▶ The task
Look below for the line that contains "(** A digit", then copy it and each following line exactly, through and including the line that contains "Lemma numericIdentifier_normal (s".

▶ Available data
Start of Block
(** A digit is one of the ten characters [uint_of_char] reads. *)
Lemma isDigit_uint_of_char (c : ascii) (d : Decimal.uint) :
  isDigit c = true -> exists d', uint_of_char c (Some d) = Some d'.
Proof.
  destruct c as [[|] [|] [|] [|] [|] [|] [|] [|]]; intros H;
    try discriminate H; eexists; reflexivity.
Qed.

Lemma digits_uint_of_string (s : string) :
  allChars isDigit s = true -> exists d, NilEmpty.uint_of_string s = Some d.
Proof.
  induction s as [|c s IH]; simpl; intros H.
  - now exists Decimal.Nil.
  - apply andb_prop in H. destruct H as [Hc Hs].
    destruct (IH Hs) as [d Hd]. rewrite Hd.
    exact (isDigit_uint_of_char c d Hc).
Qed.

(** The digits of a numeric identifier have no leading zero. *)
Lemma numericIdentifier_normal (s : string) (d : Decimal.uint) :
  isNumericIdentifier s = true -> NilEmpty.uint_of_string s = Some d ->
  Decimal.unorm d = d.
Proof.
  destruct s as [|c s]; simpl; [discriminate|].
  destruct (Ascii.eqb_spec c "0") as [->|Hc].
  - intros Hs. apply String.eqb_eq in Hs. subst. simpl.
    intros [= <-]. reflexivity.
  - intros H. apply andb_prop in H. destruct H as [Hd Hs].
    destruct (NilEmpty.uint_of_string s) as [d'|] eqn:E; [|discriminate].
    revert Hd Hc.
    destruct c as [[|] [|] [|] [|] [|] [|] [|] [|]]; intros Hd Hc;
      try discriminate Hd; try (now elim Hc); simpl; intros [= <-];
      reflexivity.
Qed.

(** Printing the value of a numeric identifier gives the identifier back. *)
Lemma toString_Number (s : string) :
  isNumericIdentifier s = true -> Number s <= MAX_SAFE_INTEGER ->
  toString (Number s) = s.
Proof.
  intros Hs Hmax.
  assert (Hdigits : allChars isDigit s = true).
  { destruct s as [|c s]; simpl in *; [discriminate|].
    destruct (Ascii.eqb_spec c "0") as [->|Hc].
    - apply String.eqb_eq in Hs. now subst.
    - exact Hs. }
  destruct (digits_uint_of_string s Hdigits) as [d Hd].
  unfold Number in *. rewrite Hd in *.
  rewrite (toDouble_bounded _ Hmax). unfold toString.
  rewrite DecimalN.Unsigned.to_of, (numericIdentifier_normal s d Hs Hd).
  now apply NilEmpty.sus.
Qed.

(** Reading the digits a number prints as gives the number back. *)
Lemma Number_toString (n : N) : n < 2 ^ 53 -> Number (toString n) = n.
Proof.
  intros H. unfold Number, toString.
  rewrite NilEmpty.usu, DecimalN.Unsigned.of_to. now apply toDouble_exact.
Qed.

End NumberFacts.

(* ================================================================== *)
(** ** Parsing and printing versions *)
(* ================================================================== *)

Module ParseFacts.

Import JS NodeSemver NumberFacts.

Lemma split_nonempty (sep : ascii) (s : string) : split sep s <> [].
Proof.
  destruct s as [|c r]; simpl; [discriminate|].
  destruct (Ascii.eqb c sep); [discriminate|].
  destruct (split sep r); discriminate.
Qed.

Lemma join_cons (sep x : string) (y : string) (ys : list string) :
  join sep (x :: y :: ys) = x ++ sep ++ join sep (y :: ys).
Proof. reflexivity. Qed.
End of Block
Start of Block
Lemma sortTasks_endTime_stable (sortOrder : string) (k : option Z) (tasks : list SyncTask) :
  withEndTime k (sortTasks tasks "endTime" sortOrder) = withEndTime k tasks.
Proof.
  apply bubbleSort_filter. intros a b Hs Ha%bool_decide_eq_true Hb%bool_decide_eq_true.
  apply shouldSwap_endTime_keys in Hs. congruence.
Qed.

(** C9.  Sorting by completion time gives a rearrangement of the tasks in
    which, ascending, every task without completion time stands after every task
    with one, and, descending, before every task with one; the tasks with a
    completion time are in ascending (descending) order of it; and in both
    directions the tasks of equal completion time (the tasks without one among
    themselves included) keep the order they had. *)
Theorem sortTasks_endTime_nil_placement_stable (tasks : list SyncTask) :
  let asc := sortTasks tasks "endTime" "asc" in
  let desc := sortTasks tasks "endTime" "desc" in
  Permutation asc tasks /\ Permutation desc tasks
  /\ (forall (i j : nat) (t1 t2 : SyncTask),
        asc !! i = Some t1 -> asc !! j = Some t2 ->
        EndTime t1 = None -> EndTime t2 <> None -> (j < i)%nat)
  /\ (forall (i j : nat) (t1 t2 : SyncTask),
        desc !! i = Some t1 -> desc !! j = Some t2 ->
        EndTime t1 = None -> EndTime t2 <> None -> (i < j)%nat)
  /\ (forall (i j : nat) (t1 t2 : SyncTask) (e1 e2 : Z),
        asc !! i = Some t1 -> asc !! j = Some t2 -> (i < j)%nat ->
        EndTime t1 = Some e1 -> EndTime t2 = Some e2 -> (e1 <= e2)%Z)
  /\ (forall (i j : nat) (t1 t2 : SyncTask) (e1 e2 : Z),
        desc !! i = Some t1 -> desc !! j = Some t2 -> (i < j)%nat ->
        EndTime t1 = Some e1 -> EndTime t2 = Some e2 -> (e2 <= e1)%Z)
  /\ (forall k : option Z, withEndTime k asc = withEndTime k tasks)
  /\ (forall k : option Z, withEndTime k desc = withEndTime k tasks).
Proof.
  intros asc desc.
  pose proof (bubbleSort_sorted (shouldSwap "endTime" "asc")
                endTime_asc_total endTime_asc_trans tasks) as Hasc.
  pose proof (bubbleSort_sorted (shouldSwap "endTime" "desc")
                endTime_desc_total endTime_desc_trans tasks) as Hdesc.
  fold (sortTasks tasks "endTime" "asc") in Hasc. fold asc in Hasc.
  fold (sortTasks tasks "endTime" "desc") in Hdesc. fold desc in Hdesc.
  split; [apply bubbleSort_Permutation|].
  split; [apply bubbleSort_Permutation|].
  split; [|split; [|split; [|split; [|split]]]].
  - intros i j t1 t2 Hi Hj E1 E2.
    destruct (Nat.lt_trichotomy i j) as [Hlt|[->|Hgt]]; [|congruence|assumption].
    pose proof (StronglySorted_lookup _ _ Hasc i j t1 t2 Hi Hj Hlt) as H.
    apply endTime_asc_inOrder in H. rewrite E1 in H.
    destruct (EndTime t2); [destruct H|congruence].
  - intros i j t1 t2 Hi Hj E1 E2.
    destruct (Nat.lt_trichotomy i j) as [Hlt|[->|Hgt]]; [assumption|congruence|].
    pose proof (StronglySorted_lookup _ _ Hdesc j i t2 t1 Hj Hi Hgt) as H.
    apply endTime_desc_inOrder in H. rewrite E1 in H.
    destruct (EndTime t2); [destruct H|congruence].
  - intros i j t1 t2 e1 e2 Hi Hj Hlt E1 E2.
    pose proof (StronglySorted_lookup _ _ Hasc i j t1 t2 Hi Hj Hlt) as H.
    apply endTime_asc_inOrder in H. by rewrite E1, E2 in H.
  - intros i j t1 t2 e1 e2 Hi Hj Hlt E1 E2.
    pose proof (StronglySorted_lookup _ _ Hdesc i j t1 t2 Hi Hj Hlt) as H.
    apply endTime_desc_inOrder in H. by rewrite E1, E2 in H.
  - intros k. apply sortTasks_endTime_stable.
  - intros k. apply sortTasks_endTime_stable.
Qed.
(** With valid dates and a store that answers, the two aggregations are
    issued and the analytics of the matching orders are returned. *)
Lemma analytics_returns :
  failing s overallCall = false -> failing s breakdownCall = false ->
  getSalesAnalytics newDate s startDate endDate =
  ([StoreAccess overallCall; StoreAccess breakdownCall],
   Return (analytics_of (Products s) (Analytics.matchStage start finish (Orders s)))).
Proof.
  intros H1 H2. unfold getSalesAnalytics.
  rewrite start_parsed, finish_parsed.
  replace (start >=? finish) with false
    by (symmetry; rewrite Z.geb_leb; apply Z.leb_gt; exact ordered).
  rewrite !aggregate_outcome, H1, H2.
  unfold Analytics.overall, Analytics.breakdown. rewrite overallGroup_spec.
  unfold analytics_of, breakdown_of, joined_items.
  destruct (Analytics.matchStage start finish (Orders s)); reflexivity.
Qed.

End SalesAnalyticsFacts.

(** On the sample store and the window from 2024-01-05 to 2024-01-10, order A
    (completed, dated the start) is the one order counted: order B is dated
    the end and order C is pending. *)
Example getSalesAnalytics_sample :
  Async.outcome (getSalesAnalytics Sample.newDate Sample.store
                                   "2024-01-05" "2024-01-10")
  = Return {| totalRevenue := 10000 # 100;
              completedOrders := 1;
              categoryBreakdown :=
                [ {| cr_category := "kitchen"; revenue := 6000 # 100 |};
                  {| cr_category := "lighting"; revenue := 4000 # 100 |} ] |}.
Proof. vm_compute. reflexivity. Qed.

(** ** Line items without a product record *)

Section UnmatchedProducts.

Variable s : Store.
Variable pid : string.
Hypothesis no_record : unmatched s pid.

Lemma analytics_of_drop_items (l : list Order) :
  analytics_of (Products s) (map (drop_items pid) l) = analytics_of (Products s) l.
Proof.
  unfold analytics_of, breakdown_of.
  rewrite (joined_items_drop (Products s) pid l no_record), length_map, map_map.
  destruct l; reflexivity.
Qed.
End of Block
Start of Block
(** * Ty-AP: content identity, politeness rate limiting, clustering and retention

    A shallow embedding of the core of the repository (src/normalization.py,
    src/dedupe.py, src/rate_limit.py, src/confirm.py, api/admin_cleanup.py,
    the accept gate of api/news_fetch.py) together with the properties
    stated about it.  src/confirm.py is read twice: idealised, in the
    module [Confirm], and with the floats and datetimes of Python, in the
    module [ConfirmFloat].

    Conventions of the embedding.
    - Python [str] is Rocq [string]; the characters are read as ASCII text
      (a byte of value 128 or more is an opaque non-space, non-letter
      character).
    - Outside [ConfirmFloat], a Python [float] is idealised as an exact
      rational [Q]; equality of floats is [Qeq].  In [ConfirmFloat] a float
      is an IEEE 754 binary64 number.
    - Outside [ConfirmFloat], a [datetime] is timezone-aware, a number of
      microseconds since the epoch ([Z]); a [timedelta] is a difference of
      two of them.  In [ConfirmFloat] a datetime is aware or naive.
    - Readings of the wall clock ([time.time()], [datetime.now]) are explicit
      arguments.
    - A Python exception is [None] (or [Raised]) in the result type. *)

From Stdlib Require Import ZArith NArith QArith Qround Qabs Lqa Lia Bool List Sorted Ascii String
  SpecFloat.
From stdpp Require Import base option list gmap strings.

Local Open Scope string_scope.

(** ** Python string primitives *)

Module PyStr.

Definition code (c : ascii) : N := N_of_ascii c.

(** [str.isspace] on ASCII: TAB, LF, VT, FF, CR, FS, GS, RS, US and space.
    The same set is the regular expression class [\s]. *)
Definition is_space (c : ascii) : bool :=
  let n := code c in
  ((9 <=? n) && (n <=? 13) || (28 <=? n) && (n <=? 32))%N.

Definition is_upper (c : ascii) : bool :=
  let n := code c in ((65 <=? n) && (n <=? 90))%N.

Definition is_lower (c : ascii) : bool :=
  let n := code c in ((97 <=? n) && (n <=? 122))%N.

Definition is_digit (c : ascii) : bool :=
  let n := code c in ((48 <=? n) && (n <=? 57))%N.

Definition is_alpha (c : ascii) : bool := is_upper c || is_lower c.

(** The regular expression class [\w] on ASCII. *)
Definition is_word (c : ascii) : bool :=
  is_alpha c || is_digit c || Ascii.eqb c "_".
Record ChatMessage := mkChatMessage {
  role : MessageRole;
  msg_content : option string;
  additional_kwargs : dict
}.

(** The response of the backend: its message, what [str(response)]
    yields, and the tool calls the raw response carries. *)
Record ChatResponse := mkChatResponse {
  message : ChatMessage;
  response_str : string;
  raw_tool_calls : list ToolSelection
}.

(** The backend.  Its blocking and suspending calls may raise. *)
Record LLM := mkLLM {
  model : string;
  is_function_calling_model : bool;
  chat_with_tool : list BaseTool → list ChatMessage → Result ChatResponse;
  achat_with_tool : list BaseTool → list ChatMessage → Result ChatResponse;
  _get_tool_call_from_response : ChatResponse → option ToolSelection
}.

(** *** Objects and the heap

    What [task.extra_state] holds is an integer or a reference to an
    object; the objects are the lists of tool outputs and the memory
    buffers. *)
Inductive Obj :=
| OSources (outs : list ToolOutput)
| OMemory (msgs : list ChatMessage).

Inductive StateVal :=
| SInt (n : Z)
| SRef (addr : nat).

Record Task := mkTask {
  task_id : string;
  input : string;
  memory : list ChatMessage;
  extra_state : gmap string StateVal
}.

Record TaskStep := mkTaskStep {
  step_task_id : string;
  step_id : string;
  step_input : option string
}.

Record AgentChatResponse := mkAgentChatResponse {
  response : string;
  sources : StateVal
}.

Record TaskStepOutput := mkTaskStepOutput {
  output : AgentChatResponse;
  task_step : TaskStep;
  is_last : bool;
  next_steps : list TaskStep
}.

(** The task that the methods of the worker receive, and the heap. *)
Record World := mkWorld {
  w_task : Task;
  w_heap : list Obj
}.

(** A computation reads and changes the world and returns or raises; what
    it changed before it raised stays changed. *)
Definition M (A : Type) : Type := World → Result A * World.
End of Block
▶ Solution to this problem
(** A digit is one of the ten characters [uint_of_char] reads. *)
Lemma isDigit_uint_of_char (c : ascii) (d : Decimal.uint) :
  isDigit c = true -> exists d', uint_of_char c (Some d) = Some d'.
Proof.
  destruct c as [[|] [|] [|] [|] [|] [|] [|] [|]]; intros H;
    try discriminate H; eexists; reflexivity.
Qed.

Lemma digits_uint_of_string (s : string) :
  allChars isDigit s = true -> exists d, NilEmpty.uint_of_string s = Some d.
Proof.
  induction s as [|c s IH]; simpl; intros H.
  - now exists Decimal.Nil.
  - apply andb_prop in H. destruct H as [Hc Hs].
    destruct (IH Hs) as [d Hd]. rewrite Hd.
    exact (isDigit_uint_of_char c d Hc).
Qed.

(** The digits of a numeric identifier have no leading zero. *)
Lemma numericIdentifier_normal (s : string) (d : Decimal.uint) :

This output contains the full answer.